HOW TO COMPLETE THIS TASK » Nothing outside the range is wanted. Repeat exactly the lines below from the one with "#[export] Instance lab_name_inj" through the one with "by rewrite (pretty_Z_inj _ _ H1), (pretty_nat_inj _ _ H2).".

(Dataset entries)
··········

(* ===== verification/FilterLabels.v ===== *)
(** * The labels [_compile] makes are distinct

    Labels are strings built from decimal numbers.  [lab] is their abstract
    syntax and [lab_name] the f-strings; the map is injective, because a
    decimal number has no underscore, so no label a filter defines can clash
    with another. *)

From Stdlib Require Import Ascii.
From S2P Require Import Prelude PyFormat Bpf Filter.

Inductive lab :=
| LKill
| LBlock (nr : Z)
| LNext (nr : Z) (i : nat)
| LHit (nr : Z) (i j : nat).

Definition lab_name (l : lab) : string :=
  match l with
  | LKill => "kill"
  | LBlock nr => block_label nr
  | LNext nr i => next_label nr i
  | LHit nr i j => hit_label nr i j
  end.

#[export] Instance lab_name_inj : Inj (=) (=) lab_name.
Proof.
  intros [|nr|nr i|nr i j] [|nr'|nr' i'|nr' i' j'] H; cbn in H;
    unfold block_label, next_label, hit_label in H; cbn in H; try discriminate H; try done.
  - injection H as H. by rewrite (pretty_Z_inj _ _ H).
  - injection H as H. apply split_char in H as [H1 H2]; [|by apply pretty_Z_no..].
    by rewrite (pretty_Z_inj _ _ H1), (pretty_nat_inj _ _ H2).
  - injection H as H. apply split_char in H as [H1 H2]; [|by apply pretty_Z_no..].
    apply split_char in H2 as [H2 H3]; [|by apply pretty_nat_no..].
    by rewrite (pretty_Z_inj _ _ H1), (pretty_nat_inj _ _ H2), (pretty_nat_inj _ _ H3).
Qed.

··········

THE COMPLETED TASK »
#[export] Instance lab_name_inj : Inj (=) (=) lab_name.
Proof.
  intros [|nr|nr i|nr i j] [|nr'|nr' i'|nr' i' j'] H; cbn in H;
    unfold block_label, next_label, hit_label in H; cbn in H; try discriminate H; try done.
  - injection H as H. by rewrite (pretty_Z_inj _ _ H).
  - injection H as H. apply split_char in H as [H1 H2]; [|by apply pretty_Z_no..].
    by rewrite (pretty_Z_inj _ _ H1), (pretty_nat_inj _ _ H2).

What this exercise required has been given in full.